Artikel oleh Dr. J.G.F. Riedel tentang Watu Rerumeran ne Empung di Minahasa (1896)

Artikel2440 Dilihat

Dalam artikel yang diterbitkan dalam *Tijdschrift voor Indische Taal-, Land- en Volkenkunde* (Jilid 40, tahun 1897), Dr. J.G.F. Riedel mengungkapkan tentang Watu Rerumeran ne Empung, atau Lempeng Batu Empung, sebuah situs purbakala yang sangat penting di Minahasa.

Batu ini terletak di daerah dekat Kanonang, di kabupaten Toumpaso, dan dianggap sebagai tempat suci oleh masyarakat Minahasa kuno, terutama bagi para “Empung”, yaitu orang-orang bijak yang dianggap sebagai bapak pujaan.

Batu tersebut diyakini sebagai tempat dimana para Empung melakukan pembicaraan dan perundingan mengenai pemujaan mereka.

 

Menurut cerita tradisional, batu ini adalah lokasi di mana para Empung mengadakan doa adat dan pertemuan ritual sebelum melaksanakan tugas mereka sebagai pendeta atau wali, dengan tujuan untuk memuliakan leluhur dan kekuatan alam.

 

Batu ini juga dikatakan dianggap sangat sakral, bahkan dianggap suci oleh orang-orang yang belum memahami sepenuhnya makna atau asal-usulnya.

 

Batu tersebut baru ditemukan pada tahun 1888, ketika beberapa orang tua menunjukkannya kepada J.A.T. Schwarz, seorang peneliti yang tertarik pada sejarah dan tradisi Minahasa.
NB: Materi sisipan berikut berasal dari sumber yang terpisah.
(* ===== verification/Admission.v ===== *)
(** The operator's admission webhooks (internal/webhook): what a config and a
    webhook server must satisfy to be created or changed, and when a server may be
    deleted.

    The answers of the API server to the handlers' reads are inputs.  Error and
    warning texts are data. *)
From S2P Require Import Prelude Float64 Value Json Path Schema Duration Rules Coerce Passthrough Ops Convert Diagnostics Compile Normalize Platform Required Analyze Assign Api Configs Adapters Registry Replica Rollout.

(** ** The structure of a config (xrdconversionconfig_webhook.go) *)

Inductive structure_error :=
| BadUnmappedReason
| BadNoSpokes
| BadSpokeIsHub (version : string)
| BadDuplicateSpoke (version : string)
| BadSpoke (version : string) (e : structure_error)
| BadRule (i : nat) (e : structure_error)
| BadParamsCount (s : Strategy) (found : nat)
| BadNoBranches
| BadBranchUnnamed (i : nat)
| BadBranchTwice (hubBranch : string)
| BadBranch (i : nat) (hubBranch : string) (e : structure_error)
| BadDepth (max : nat)
| BadForEach (e : structure_error)
| BadWhenPath
| BadCELLossless
| BadFromLabelJSON
| BadLabelKey (s : Strategy) (key : string) (msgs : list string).

Definition validateUnmappedFieldReason (policy : UnmappedFieldPolicy) (reason : string) : res structure_error () :=
  if bool_decide (policy = UnmappedFieldPolicyWarn) && bool_decide (TrimSpace reason = "")
  then Err BadUnmappedReason else Ok ().

(** [x != nil] as a number. *)
Definition is_set {A} (o : option A) : nat := match o with Some _ => 1 | None => 0 end.

Definition params_set (r : ConversionRule) : nat :=
  is_set (crFieldRename r) + is_set (crScalarToObject r) + is_set (crObjectToScalar r) +
  is_set (crSingletonArrayToObject r) + is_set (crObjectToSingletonArray r) + is_set (crFieldsToMap r) +
  is_set (crMapToFields r) + is_set (crToAnnotation r) + is_set (crToLabel r) + is_set (crFromAnnotation r) +
  is_set (crFromLabel r) + is_set (crEnumRemap r) + is_set (crDefaultValue r) + is_set (crConstant r) +
  is_set (crDelete r) + is_set (crJSONPatch r) + is_set (crForEach r) + is_set (crTypeCoerce r) +
  is_set (crScalarToFields r) + is_set (crFieldsToScalar r) + is_set (crArrayToMapByKey r) +
  is_set (crMapToArrayByKey r) + is_set (crNumericScale r) + is_set (crListJoin r) + is_set (crListSplit r) +
  is_set (crQuantity r) + is_set (crDuration r) + is_set (crMapKeyRename r) + is_set (crCEL r) +
  is_set (crBranchMap r).

Definition guard {E} (b : bool) (e : E) : res E () := if b then Err e else Ok ().

Section structure.
Context `{EX : Externs}.

Definition label_key_check (s : Strategy) (key : string) : res structure_error () :=
  match IsQualifiedName key with [] => Ok () | msgs => Err (BadLabelKey s key msgs) end.

(** What [validateOneRule] checks after the nested rules. *)
Definition validate_tail (r : ConversionRule) : res structure_error () :=
  _ ← guard (match crWhen r with Some w => bool_decide (TrimSpace (awhPath w) = "") | None => false end) BadWhenPath;
  _ ← guard (bool_decide (crStrategy r = StrategyCEL) && negb (crAcknowledgeLossy r)) BadCELLossless;
  _ ← guard (bool_decide (crStrategy r = StrategyFromLabel) &&
             match crFromLabel r with Some p => bool_decide (aflSerialization p = "JSON") | None => false end)
            BadFromLabelJSON;
  _ ← match crToLabel r with Some p => label_key_check StrategyToLabel (atmKey p) | None => Ok () end;
  match crFromLabel r with Some p => label_key_check StrategyFromLabel (aflKey p) | None => Ok () end.

(** [validateRules], given what [validateOneRule] answers. *)
Section rules_loop.
Context (one : ConversionRule → res structure_error ()).

Fixpoint rules_loop (i : nat) (rules : list ConversionRule) : res structure_error () :=
  match rules with
  | [] => Ok ()
  | r :: rules => _ ← res_wrap (BadRule i) (one r); rules_loop (S i) rules
  end.
End rules_loop.

(** The loop over branches; [nested b] validates a branch's rules. *)
Section branches_loop.
Context (nested : BranchMapping → res structure_error ()).

Fixpoint branches_loop (i : nat) (seenHub : gset string) (bs : list BranchMapping) : res structure_error () :=
  match bs with
  | [] => Ok ()
  | b :: bs =>
    if bool_decide (TrimSpace (abrHubBranch b) = "") || bool_decide (TrimSpace (abrSpokeBranch b) = "")
    then Err (BadBranchUnnamed i)
    else if bool_decide (abrHubBranch b ∈ seenHub) then Err (BadBranchTwice (abrHubBranch b))
    else
      _ ← res_wrap (BadBranch i (abrHubBranch b)) (nested b);
      branches_loop (S i) ({[abrHubBranch b]} ∪ seenHub) bs
  end.
End branches_loop.

Fixpoint validateOneRule (depth : nat) (r : ConversionRule) : res structure_error () :=
  _ ← guard (negb (params_set r =? 1)) (BadParamsCount (crStrategy r) (params_set r));
  _ ← match crBranchMap r with
      | None => Ok ()
      | Some bm =>
        _ ← guard (length (abmBranches bm) =? 0) BadNoBranches;
        branches_loop (λ b, rules_loop (validateOneRule depth) 0 (abrRules b)) 0 ∅ (abmBranches bm)
      end;
  _ ← match crForEach r with
      | None => Ok ()
      | Some fe =>
        _ ← guard (MaxForEachDepth <=? depth) (BadDepth MaxForEachDepth);
        res_wrap BadForEach (rules_loop (validateOneRule (S depth)) 0 (afeRules fe))
      end;
  validate_tail r.

Definition validateRules (rules : list ConversionRule) (depth : nat) : res structure_error () :=
  rules_loop (validateOneRule depth) 0 rules.

Fixpoint validate_spokes (hubVersion : string) (seen : gset string) (spokes : list SpokeVersionRules)
    : res structure_error () :=
  match spokes with
  | [] => Ok ()
  | s :: spokes =>
    if bool_decide (svVersion s = hubVersion) then Err (BadSpokeIsHub (svVersion s))
    else if bool_decide (svVersion s ∈ seen) then Err (BadDuplicateSpoke (svVersion s))
    else
      _ ← res_wrap (BadSpoke (svVersion s)) (validateRules (svRules s) 0);
      validate_spokes hubVersion ({[svVersion s]} ∪ seen) spokes
  end.
Definition validateSpokesStructure (hubVersion : string) (spokes : list SpokeVersionRules) : res structure_error () :=
  if (length spokes =? 0)%nat then Err BadNoSpokes else validate_spokes hubVersion ∅ spokes.

Definition ValidateStructure (c : XRDConversionConfig) : res structure_error () :=
  _ ← validateUnmappedFieldReason (xsUnmappedFieldPolicy (xcSpec c)) (xsUnmappedFieldReason (xcSpec c));
  validateSpokesStructure (xsHubVersion (xcSpec c)) (xsSpokes (xcSpec c)).
Definition ValidateCRDStructure (c : CRDConversionConfig) : res structure_error () :=
  _ ← validateUnmappedFieldReason (csUnmappedFieldPolicy (kcSpec c)) (csUnmappedFieldReason (kcSpec c));
  validateSpokesStructure (csHubVersion (kcSpec c)) (csSpokes (kcSpec c)).
End structure.

(** ** One config per target (registry_key.go) *)

Inductive key_error :=
| ErrListingConfigs (kind err : string)
| ErrAlreadyTargeted (kind name target : string).

(** One loop: the first other config of the kind that names the target. *)
Definition taken_by {C} (kind : string) (name target : C → string) (targetName skipName skipKind : string)
    (configs : res string (list C)) : res key_error () :=
  match configs with
  | Err e => Err (ErrListingConfigs kind e)
  | Ok configs =>
    match find (λ c, negb (bool_decide (skipKind = kind) && bool_decide (name c = skipName)) &&
                     bool_decide (target c = targetName)) configs with
    | Some c => Err (ErrAlreadyTargeted kind (name c) targetName)
    | None => Ok ()
    end
  end.

Definition validateRegistryKeyAvailable (xrds : res string (list XRDConversionConfig))
    (crds : res string (list CRDConversionConfig)) (targetName skipName skipKind : string) : res key_error () :=
  if bool_decide (targetName = "") then Ok ()
  else
    _ ← taken_by "xrd" (λ c, omName (xcMeta c)) (λ c, xsTargetXRD (xcSpec c)) targetName skipName skipKind xrds;
    taken_by "crd" (λ c, omName (kcMeta c)) (λ c, csTargetCRD (kcSpec c)) targetName skipName skipKind crds.

(** ** Configs (xrdconversionconfig_webhook.go, crdconversionconfig_webhook.go) *)

Inductive warning := WarnNoServer (name : string) | WarnNoTarget (kind target : string).

Inductive admission_error :=
| ErrDisabled (kind : string)
| ErrStructure (e : structure_error)
| ErrKey (e : key_error)
| ErrRules (e : rule_error)
| ErrAnalysis (e : analyze_error)
| ErrInvalid (errors : list (string * Diagnostic)).

(** [summarizeErrors]: the spoke and the diagnostic of each error, in order. *)
Definition summarizeErrors (report : AnalyzeReport) : list (string * Diagnostic) :=
  concat ((λ sr, (λ e, (srVersion sr, e)) <$> srErrors sr) <$> arSpokeReports report).

(** What the handler reads: the two config lists, the referenced server, the target. *)
Record admission_reads (T : Type) := {
  arXRDs : res string (list XRDConversionConfig);
  arCRDs : res string (list CRDConversionConfig);
  arServer : read ConversionWebhookServer;
  arTarget : read T;
}.
Arguments arXRDs {T} a.
Arguments arCRDs {T} a.
Arguments arServer {T} a.
Arguments arTarget {T} a.

Section config.
Context `{RO : RangeOrder} `{EX : Externs} `{CX : CompileExterns} (fuel : nat).

Section kind.
Context `{TK : TargetKind C T} (structure : C → res structure_error ()) (enabled : bool).

Definition analyse_live (cfg : C) (target : T) : res admission_error () :=
  ruleSets ← res_wrap ErrRules (tk_rules cfg);
  report ← res_wrap ErrAnalysis
    (Analyze fuel {| aiSource := tk_source target; aiHubVersion := tk_hub cfg; aiSpokes := ruleSets |});
  guard (HasErrors report) (ErrInvalid (summarizeErrors report)).

Definition validate (cfg : C) (a : admission_reads T) : list warning * res admission_error () :=
  if negb enabled then ([], Err (ErrDisabled tk_name))
  else match structure cfg with
  | Err e => ([], Err (ErrStructure e))
  | Ok _ =>
    match validateRegistryKeyAvailable (arXRDs a) (arCRDs a) (tk_target cfg) (GetName cfg) tk_prefix with
    | Err e => ([], Err (ErrKey e))
    | Ok _ =>
      let warnings := match WebhookServerRefField cfg with
                      | Some name => match arServer a with Found _ => [] | _ => [WarnNoServer name] end
                      | None => []
                      end in
      match arTarget a with
      | Found target => (warnings, analyse_live cfg target)
      | _ => (warnings ++ [WarnNoTarget tk_name (tk_target cfg)], Ok ())
      end
    end
  end.
End kind.

Context `{U : Unstructured} (scope_text : xrdadapter.scope_reason → string)
  (versions_text : xrdadapter.versions_error → string).

Definition validateXRDConfig : bool → XRDConversionConfig → admission_reads obj → list warning * res admission_error () :=
  validate (TK := xrd_kind scope_text versions_text) ValidateStructure.
Definition validateCRDConfig :
    bool → CRDConversionConfig → admission_reads CustomResourceDefinition → list warning * res admission_error () :=
  validate (TK := crd_kind) ValidateCRDStructure.
End config.

(** ** Webhook servers (conversionwebhookserver_webhook.go) *)

(** A ConversionWebhookServer with the fields only admission reads. *)
Record ServerObject := {
  soServer : ConversionWebhookServer;
  soExtraArgs : list string;
  soRollout : option RolloutSpec;
  soAnnotations : gmap string string;
}.

Inductive server_error :=
| ErrExtraArgs (e : args_error)
| ErrRollout (e : rollout_error)
| ErrListServers (err : string)
| ErrListConfigs (kind err : string)
| ErrSecondDefault (other : string)
| ErrDefaultOutsidePool (defaultName : string) (pool : list string)
| ErrStillServing (total : nat) (isDefault : bool) (names : list string).

Definition checkDefault (server : ConversionWebhookServer) (servers : res string (list ConversionWebhookServer))
    : res server_error () :=
  if negb (cwsDefault server) then Ok ()
  else match servers with
  | Err e => Err (ErrListServers e)
  | Ok servers =>
    match find (λ other, negb (bool_decide (cwsName other = cwsName server)) && cwsDefault other) servers with
    | Some other => Err (ErrSecondDefault (cwsName other))
    | None => Ok ()
    end
  end.

(** The fleet as it will be. *)
Definition fleet_with (server : ConversionWebhookServer) (servers : list ConversionWebhookServer)
    : list ConversionWebhookServer :=
  ((λ other, if bool_decide (cwsName other = cwsName server) then server else other) <$> servers) ++
  (if existsb (λ other, bool_decide (cwsName other = cwsName server)) servers then [] else [server]).

Definition checkShardPool (server : ConversionWebhookServer) (servers : res string (list ConversionWebhookServer))
    : res server_error () :=
  match servers with
  | Err e => Err (ErrListServers e)
  | Ok servers =>
    let fleet := fleet_with server servers in
    let pool := ShardPool fleet in
    if bool_decide (pool = []) then Ok ()
    else match find cwsDefault fleet with
    | None => Ok ()
    | Some d =>
      let defaultName := cwsName d in
      if bool_decide (defaultName = "") then Ok ()
      else if existsb (λ s, bool_decide (cwsName s = defaultName)) pool then Ok ()
      else Err (ErrDefaultOutsidePool defaultName (cwsName <$> pool))
    end
  end.

(** [ValidateCreate] and [ValidateUpdate]; each check lists the servers itself. *)
Definition validateServer (server : ServerObject) (servers servers' : res string (list ConversionWebhookServer))
    : res server_error () :=
  _ ← res_wrap ErrExtraArgs (ValidateWebhookServerExtraArgs (soExtraArgs server));
  _ ← res_wrap ErrRollout (ValidateWebhookServerRollout (soRollout server) (soExtraArgs server));
  _ ← checkDefault (soServer server) servers;
  checkShardPool (soServer server) servers'.

Definition AllowForceDeleteAnnotation : string := "conversion.terasky.com/allow-force-delete".

Definition ValidateDelete `{ML : MathLog} (server : ServerObject) (xrds : res string (list XRDConversionConfig))
    (crds : res string (list CRDConversionConfig)) (servers : res string (list ConversionWebhookServer))
    : res server_error () :=
  if bool_decide (default "" (soAnnotations server !! AllowForceDeleteAnnotation) = "true") then Ok ()
  else
    xrds ← res_wrap (ErrListConfigs "XRD") xrds;
    crds ← res_wrap (ErrListConfigs "CRD") crds;
    servers ← res_wrap ErrListServers servers;
    let name := cwsName (soServer server) in
    let dependentXRD := ConfigsServedBy xrds servers name in
    let dependentCRD := ConfigsServedBy crds servers name in
    let total := length dependentXRD + length dependentCRD in
    if (total =? 0)%nat then Ok ()
    else Err (ErrStillServing total (cwsDefault (soServer server))
                (sort_strings ((GetName <$> dependentXRD) ++ (GetName <$> dependentCRD)))).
Penemuan ini kemudian dibersihkan oleh E.J. Jellesma pada tahun-tahun berikutnya, yang memerintahkan untuk membersihkan batu tersebut dari lumut dan tanaman yang menutupi.

 

Namun, pada tahun 1896, Riedel sendiri mengunjungi batu tersebut, yang terletak di kaki bukit Tonderukan, dan meskipun sebagian besar tertutup lumut, ia berusaha mendapatkan gambaran tentang batu tersebut.

 

Batu yang dimaksud berukuran sekitar satu setengah meter panjangnya dan satu meter lebar.

Beberapa orang asli Minahasa menganggap bahwa batu ini memiliki prasasti yang lebih dari seribu dua ratus tahun usianya, tetapi sayangnya, penduduk setempat tidak dapat memberikan penjelasan lebih lanjut mengenai gambar-gambar yang ada di batu tersebut.

 

Garis-garis yang ada di batu ini diyakini memiliki makna tertentu, meskipun tidak dapat dipastikan secara pasti.

 

Di sekitar batu utama ini, terdapat dua patung yang dipahat di batu, menggambarkan seorang pria dan wanita, yang menurut beberapa pendapat bisa saja melambangkan Lumimu’ut dan Toar, pasangan manusia pertama yang muncul di Minahasa.

Ada juga yang berpendapat bahwa patung-patung tersebut menggambarkan Empu Marinoja dan suaminya, Lingkambene, wanita yang sangat dihormati dalam kenangan sejarah Minahasa.

 

Riedel menekankan pentingnya perhatian terhadap situs purbakala ini agar tidak dihancurkan atau diabaikan, dan mengingatkan agar penduduk yang lebih muda tidak merusak situs-situs bersejarah seperti ini dengan mengukir nama mereka sendiri di atasnya.

 

Ia mengingatkan bahwa situs-situs purbakala semacam ini perlu dilestarikan sebagai warisan sejarah yang sangat berharga.

 

Secara keseluruhan, artikel ini mengungkapkan keprihatinan Riedel terhadap pelestarian situs-situs sejarah di Minahasa, yang memainkan peran penting dalam memahami sejarah dan tradisi masyarakat Minahasa, serta penghargaan terhadap warisan budaya mereka.